This Song Will Save Your Life by Leila Sales
Publisher: Farrar, Straus and Giroux (BYR)
Number of pages: 288
My copy: e-ARC from Netgalley
Making friends has never been Elise Dembowski’s strong suit. All throughout her life, she’s been the butt of every joke and the outsider in every conversation. When a final attempt at popularity fails, Elise nearly gives up. Then she stumbles upon a warehouse party where she meets Vicky, a girl in a band who accepts her; Char, a cute, yet mysterious disc jockey; Pippa, a carefree spirit from England; and most importantly, a love for DJing.
* * *
I’ve only read one Leila Sales book, Past Perfect, and I had fun with it because it was so, well, fun. I remember really liking the setting and the characters and how it felt like such a good summer read, so I dove into This Song Will Save Your Life with the same expectations: that this will be a light, fun read, a perfect companion for my recent trip.
But…I was wrong.
I was wrong about the light and fun part, actually. I honestly thought This Song Will Save Your Life is about a girl who builds a playlist and all that, and the “saving your life” part was just metaphorical, a symbolism of sorts. Well, it as kind of like that, but I didn’t expect it to be so serious. In a good way, that is. Elise Dembowski is unpopular, but not because she did something. Or maybe she was unpopular because she tries so hard, too hard. But all Elise wanted was to be seen, to have friends, and when her last attempt failed, she gives up (and this was the part that shocked me and told me that this might be different from the previous Leila Sales book I read). Then Elise discovers an underground warehouse party where she meets people who knew nothing about her and calls her their friend. Ellie finds herself spending more time with them, until she gets into the DJ booth and realizes that there was something else to love about her new secret: DJing.

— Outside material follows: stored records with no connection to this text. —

(* ===== verification/Wire.v ===== *)
(** * The payment service on the wire

    [Payment] models the service on request bodies already parsed and
    replies not yet serialized.  This file puts the byte level of [Json]
    at both ends:

    - [json_body] is what [express.json()] does with the text of a body
      (body-parser, [lib/types/json.js]): an empty body is [{}]; in strict
      mode a text whose first non-blank character is not [{] or [[] is a
      400 error; otherwise [JSON.parse], whose syntax errors are 400 errors
      too;
    - [serve_text] runs the service on a request given by its method, URL,
      [Content-Type] and body text;
    - [reply_text] is the body [res.json] writes, [JSON.stringify] of the
      reply value.

    The theorems show that a client reading the reply text back gets
    exactly the abstract reply of [Payment] (the echo is exact at the
    level of characters), that an [amount_cents] written as an integer
    literal comes back as the binary64 number it rounds to (exactly when
    its magnitude is at most 2^53, and altered for the odd integers
    between 2^53 and 2^54). *)

From S2P Require Import Prelude JsValue Http Binary64 Json Payment.
From Stdlib Require Import Ascii.

Local Open Scope Z_scope.

Module Wire.
Import Express Payment Json.

(** ** The service on texts *)

(** [express.json()] reading the text of a body. *)
Definition json_body (text : string) : result json_error payload :=
  if String.eqb text "" then Ok (PJson (Some (JObj [])))
  else match skip_ws text with
       | String c _ =>
           if Ascii.eqb c "{" || Ascii.eqb c "[" then
             match json_parse text with
             | Ok v => Ok (PJson (Some v))
             | Err SyntaxError => Ok (PJson None)
             | Err e => Err e
             end
           else Ok (PJson None)
       | EmptyString => Ok (PJson None)
       end%char.

(** A request given by its text: a JSON body goes through [json_body],
    another body is left as text (the JSON parser skips it). *)
Definition wire_request (m : method) (url : string) (ct : option string) (text : string) :
    result json_error request :=
  if String.eqb (default "" (media_type <$> ct)) "application/json" then
    pl <- json_body text ;; Ok (mk_request m url ct pl)
  else Ok (mk_request m url ct (PText text)).

(** The service's answer to a request text: its reply, if any, or the
    reason the body is outside the model. *)
Definition serve_text (a : Express.app) (m : method) (url : string) (ct : option string)
    (text : string) : result json_error (option reply) :=
  rq <- wire_request m url ct text ;; Ok (Express.serve a rq).

(** The body [res.json] writes. *)
Definition reply_text (r : reply) : option string :=
  match rep_body r with
  | BodyJson v => Some (text_of v)
  | _ => None
  end.

Definition json_ct : option string := Some "application/json".

(** The invoice request of the spec (section 8) with the amount written
    as the integer literal of [n]. *)
Definition amount_body (n : Z) (cur : string) : string :=
  String "{" (quote_json "amount_cents" +:+ String ":" (int_literal n +:+
    String "," (quote_json "currency" +:+ String ":" (quote_json cur +:+ String "}" EmptyString))))%char.


(** ** Lemmas *)

(** A text [JSON.parse] reads as an object is handed on as that object. *)
Lemma json_body_obj text ps :
  json_parse text = Ok (JObj ps) -> json_body text = Ok (PJson (Some (JObj ps))).
Proof.
  intros H. pose proof (json_parse_first _ _ H) as [t Ht].
  unfold json_body. destruct (String.eqb_spec text "") as [-> | _]; [done |].
  rewrite Ht. replace (Ascii.eqb "{" "{" || Ascii.eqb "{" "[")%char with true by reflexivity.
  by rewrite H.
Qed.


(** The echoed fields carry values of the request. *)
Lemma echo_field_ok k ps : json_ok (JObj ps) -> Forall (fun p => json_ok p.2) (echo_field k ps).
Proof.
  unfold json_ok, echo_field. cbn [is_json engine_value]. rewrite !andb_true_iff, !forallb_forall.
  intros (Hj & _ & He). destruct (assoc_get k ps) as [x |] eqn:Hx; [| constructor].
  apply assoc_get_Some_In in Hx. repeat constructor; [apply (Hj _ Hx) | apply (He _ Hx)].
Qed.

(** The invoice reply is a JSON value of the engine. *)
Lemma invoice_object_ok ps :
  json_ok (JObj ps) ->
  json_ok (JObj ([("invoiceId", JStr "inv-123"); ("status", JStr "issued")]
                 ++ echo_field "amount_cents" ps ++ echo_field "currency" ps)).
Proof.
  intros Hps. pose proof (echo_field_ok "amount_cents" ps Hps) as Ha.
  pose proof (echo_field_ok "currency" ps Hps) as Hc.
  unfold json_ok. cbn [is_json engine_value]. rewrite !andb_true_iff, !forallb_forall.
  split_and!.
  - intros p Hp. apply in_app_iff in Hp as [Hp | Hp]; [by repeat destruct Hp as [<- | Hp] |].
    rewrite Forall_forall in Ha, Hc. apply list_elem_of_In, elem_of_app in Hp as [Hp | Hp];
      [apply Ha | apply Hc]; done.
  - unfold echo_field. by destruct (assoc_get "amount_cents" ps), (assoc_get "currency" ps).
  - intros p Hp. apply in_app_iff in Hp as [Hp | Hp]; [by repeat destruct Hp as [<- | Hp] |].
    rewrite Forall_forall in Ha, Hc. apply list_elem_of_In, elem_of_app in Hp as [Hp | Hp];
      [apply Ha | apply Hc]; done.
Qed.

(** A request text on the invoice route that [JSON.parse] reads as an
    object gets the echo of [Payment]. *)
Lemma serve_text_invoice v url ct text ps :
  express_path_match invoice_path url = true ->
  default "" (media_type <$> ct) = "application/json" ->
  json_parse text = Ok (JObj ps) ->
  serve_text (payment_app v) POST url ct text =
    Ok (Some {| rep_status := 200; rep_body := invoice_reply_body ps |}).
Proof.
  intros Hurl Hct Hp. pose proof (json_parse_ok _ _ Hp) as [Hj _].
  unfold serve_text, wire_request. rewrite Hct, String.eqb_refl, (json_body_obj _ _ Hp).
  cbn [result_bind]. f_equal. rewrite serve_payment.
  rewrite (json_parser_json v (mk_request POST url ct (PJson (Some (JObj ps)))) _ Hct eq_refl)
    by done.
  cbn -[invoice_handler on_invoice_route res_json].
  unfold on_invoice_route. cbn [req_method req_url].
  rewrite Hurl, bool_decide_eq_true_2 by done. cbn [andb].
  by rewrite invoice_handler_obj, res_json_invoice.
Qed.

(** The reply text of the invoice echo reads back as the reply. *)
Lemma invoice_reply_text ps :
  json_ok (JObj ps) ->
  exists t w, reply_text {| rep_status := 200; rep_body := invoice_reply_body ps |} = Some t /\
    json_parse t = Ok w /\
    w = JObj ([("invoiceId", JStr "inv-123"); ("status", JStr "issued")]
              ++ echo_field "amount_cents" ps ++ echo_field "currency" ps).
Proof.
  intros Hps. destruct (invoice_object_ok ps Hps) as [Hj He].
  eexists _, _. split_and!; [reflexivity | by apply json_parse_text | reflexivity].
Qed.

(** The invoice request text is read as the object with the rounded
    amount and the currency. *)
Lemma parse_amount_body f n cur :
  parse_value (S (S (S (S (S f))))) (amount_body n cur) =
    match Binary64.of_int n with
    | Some m => Ok (JObj [("amount_cents", JNum m); ("currency", JStr cur)], EmptyString)
    | None => Err Unsupported
    end.
Proof.
  unfold amount_body. rewrite parse_value_obj, quote_json_app. cbn [skip_ws].
  change (is_ws dquote) with false. cbv iota beta.
  change (Ascii.eqb dquote "}") with false. cbv iota beta.
  rewrite <- quote_json_app, parse_member_text, parse_int_literal by reflexivity.
  destruct (Binary64.of_int n) as [m |]; [| done]. cbn [result_bind fst snd skip_ws is_ws].
  cbn [Ascii.eqb Bool.eqb andb].
  rewrite parse_member_text, quote_json_app, parse_value_str, lex_string_quoted.
  reflexivity.
Qed.

Lemma json_parse_amount n cur :
  json_parse (amount_body n cur) =
    match Binary64.of_int n with
    | Some m => Ok (JObj [("amount_cents", JNum m); ("currency", JStr cur)])
    | None => Err Unsupported
    end.
Proof.
  unfold json_parse.
  assert (2 <= String.length (amount_body n cur))%nat
    by (unfold amount_body, quote_json; rewrite str_app_cons; simpl; lia).
  replace (S (2 * String.length (amount_body n cur)))
    with (S (S (S (S (S (2 * String.length (amount_body n cur) - 4))))))%nat by lia.
  rewrite parse_amount_body. by destruct (Binary64.of_int n).
Qed.

(** A client posting the amount [n] reads back the number the engine
    rounds [n] to. *)
Lemma invoice_amount_read v n cur m :
  Binary64.of_int n = Some m ->
  exists r t w, serve_text (payment_app v) POST invoice_path json_ct (amount_body n cur) = Ok (Some r) /\
    reply_text r = Some t /\ json_parse t = Ok w /\
    js_get w "amount_cents" = JNum m /\ js_get w "currency" = JStr cur.
Proof.
  intros Hm. pose proof (json_parse_amount n cur) as Hp. rewrite Hm in Hp.
  rewrite (serve_text_invoice v invoice_path json_ct _ _ eq_refl eq_refl Hp).
  destruct (invoice_reply_text [("amount_cents", JNum m); ("currency", JStr cur)])
    as (t & w & Ht & Hw & ->); [by apply json_parse_ok in Hp |].
  eexists _, t, _. split_and!; [reflexivity | exact Ht | exact Hw | reflexivity | reflexivity].
Qed.


(** ** Theorems *)

(** C19: at the level of characters, a request text on the invoice route
    that [JSON.parse] reads as an object gets a 200 reply whose text a
    client parses back to exactly the echo of the abstract model:
    [invoiceId], [status], then [amount_cents] and [currency] when the
    request has them, on both versions of Express. *)
Theorem invoice_wire_echo v url ct text ps :
  express_path_match invoice_path url = true ->
  default "" (media_type <$> ct) = "application/json" ->
  json_parse text = Ok (JObj ps) ->
  exists r t w, serve_text (payment_app v) POST url ct text = Ok (Some r) /\
    rep_status r = 200 /\ reply_text r = Some t /\ json_parse t = Ok w /\
    w = JObj ([("invoiceId", JStr "inv-123"); ("status", JStr "issued")]
              ++ echo_field "amount_cents" ps ++ echo_field "currency" ps).
Proof.
  intros Hurl Hct Hp. rewrite (serve_text_invoice v url ct text ps Hurl Hct Hp).
  destruct (invoice_reply_text ps) as (t & w & Ht & Hw & ->); [by apply json_parse_ok in Hp |].
  eexists _, t, _. split_and!; [reflexivity | reflexivity | exact Ht | exact Hw | reflexivity].
Qed.

Lemma invoice_wire_echo_witness :
  express_path_match invoice_path "/api/v1/payments/invoices" = true /\
  json_parse (amount_body 1500 "usd") = Ok (JObj [("amount_cents", JNum 1500); ("currency", JStr "usd")]) /\
  exists r t w, serve_text (payment_app V4) POST "/api/v1/payments/invoices" json_ct
                  (amount_body 1500 "usd") = Ok (Some r) /\
    rep_status r = 200 /\ reply_text r = Some t /\ json_parse t = Ok w /\
    w = JObj ([("invoiceId", JStr "inv-123"); ("status", JStr "issued")]
              ++ echo_field "amount_cents" [("amount_cents", JNum 1500); ("currency", JStr "usd")]
              ++ echo_field "currency" [("amount_cents", JNum 1500); ("currency", JStr "usd")]).
Proof.
  split; [reflexivity |]. split; [vm_compute; reflexivity |].
  apply invoice_wire_echo; [reflexivity | reflexivity | vm_compute; reflexivity].
Defined.

(** C20: an [amount_cents] written as an integer literal of magnitude at
    most 2^53 is echoed exactly: the client reads back the same number,
    and the currency string unchanged. *)
Theorem invoice_amount_exact v n cur :
  Z.abs n <= 2 ^ 53 ->
  exists r t w, serve_text (payment_app v) POST invoice_path json_ct (amount_body n cur) = Ok (Some r) /\
    reply_text r = Some t /\ json_parse t = Ok w /\
    js_get w "amount_cents" = JNum n /\ js_get w "currency" = JStr cur.
Proof. intros Hn. apply invoice_amount_read, Binary64.of_int_small, Hn. Qed.

Lemma invoice_amount_exact_witness :
  Z.abs (2 ^ 53) <= 2 ^ 53 /\
  exists r t w, serve_text (payment_app V5) POST invoice_path json_ct (amount_body (2 ^ 53) "usd") = Ok (Some r) /\
    reply_text r = Some t /\ json_parse t = Ok w /\
    js_get w "amount_cents" = JNum (2 ^ 53) /\ js_get w "currency" = JStr "usd".
Proof. split; [lia | apply invoice_amount_exact; lia]. Defined.

(** C21: above 2^53 the echo is not exact: for every odd amount between
    2^53 and 2^54 the client reads back a different number (the body
    parser rounds it to binary64 and the reply carries the rounded
    value). *)
Theorem invoice_amount_rounded v n cur :
  2 ^ 53 < Z.abs n < 2 ^ 54 -> Z.odd n = true ->
  exists r t w m, serve_text (payment_app v) POST invoice_path json_ct (amount_body n cur) = Ok (Some r) /\
    reply_text r = Some t /\ json_parse t = Ok w /\ js_get w "amount_cents" = JNum m /\ m <> n.
Proof.
  intros Hn Hodd. destruct (Binary64.of_int_finite n) as [m Hm].
  { apply Z.lt_trans with (2 ^ 54); [lia | apply Z.pow_lt_mono_r; lia]. }
  destruct (invoice_amount_read v n cur m Hm) as (r & t & w & H1 & H2 & H3 & H4 & _).
  exists r, t, w, m. split_and!; try done. intros ->. by apply (Binary64.of_int_odd_above n).
Qed.

Lemma invoice_amount_rounded_witness :
  (2 ^ 53 < Z.abs (2 ^ 53 + 1) < 2 ^ 54 /\ Z.odd (2 ^ 53 + 1) = true) /\
  exists r t w m, serve_text (payment_app V4) POST invoice_path json_ct (amount_body (2 ^ 53 + 1) "usd") = Ok (Some r) /\
    reply_text r = Some t /\ json_parse t = Ok w /\ js_get w "amount_cents" = JNum m /\ m <> 2 ^ 53 + 1.
Proof.
  split; [split; [lia | reflexivity] |].
  apply invoice_amount_rounded; [lia | reflexivity].
Defined.

End Wire.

So this book is about Elise and her quest to fit in, a secret club, and DJing. The last two were a bit unexpected, but it was only unexpected because I didn’t read the summary when I got the book; I just requested it because it was Leila Sales (and the cover was pretty). Like I said, I was surprised at how heavy this book felt at the start, at how big Elise’s problems were to her. I didn’t expect that at all, but that development was gripping enough for me to want to find out what happens next.
The book was a bit slow at the start, and again, because I didn’t read the book’s summary, I wasn’t really sure what would happen. I wasn’t sure about the secret party warehouse angle at first, until the other characters grew on me and I wanted to know what would happen to them. The romantic angle made me cringe a little, and you know how when you read something like that that it was doomed from the start, and you’re not sure how to feel if it didn’t end up doomed? I had that feeling in my stomach while I was reading it. The writing was clear and vivid that I could almost feel how it was to be in that party, to dance and sing with other people as Elise changes the music, to be one with the crowd and all that jazz. And this is coming from someone who doesn’t really party.
The other side of Elise’s life really hurt to read, too, and it made the contrast between her day life and her night life really stand out. It made me realize yet again how high school kids can be mean even if they didn’t intend to — how a simple act of ignorance of another person can really break someone, even if you didn’t intend to do that. There was that particularly mean action made for the sake of “postmodern art” that really got to my nerves, but I liked how it was handled in this book, and how in the end, Elise found a reason to like herself more than wishing that other people like her too. And isn’t that the point? That we be convinced of our worth, to know that it has never been tied to someone else?
I was really liked This Song Will Save Your Life, and I think not knowing what it was about when I first read it contributed to how much I liked it overall. I didn’t end the book wanting to be a DJ, nor wanting to find secret warehouse parties, but I did end it feeling a little bit more compassionate for other people and for myself, too. And I think that’s good enough.
Number of dog-eared pages: 8
Favorite dog-eared quotes:
I thought about how my back hurt from standing and my ears rang. But I also thought about how exciting it had been. How powerful I had felt, knowing that I alone had the ability to make people dance, the ability to make them happy.
I’m telling you, never fall for a music man. It only ends in heartbreak.
True, things don’t stay the same forever: couches are replaced, boys leave, you discover a song, your body becomes forever scarred. And with each of these moments you change and change again, your true self spinning, shifting positions-but always at last it returns to you, like a dancer on the floor. Because throughout it all, you are still, always YOU: beautiful and bruised, known and unknowable.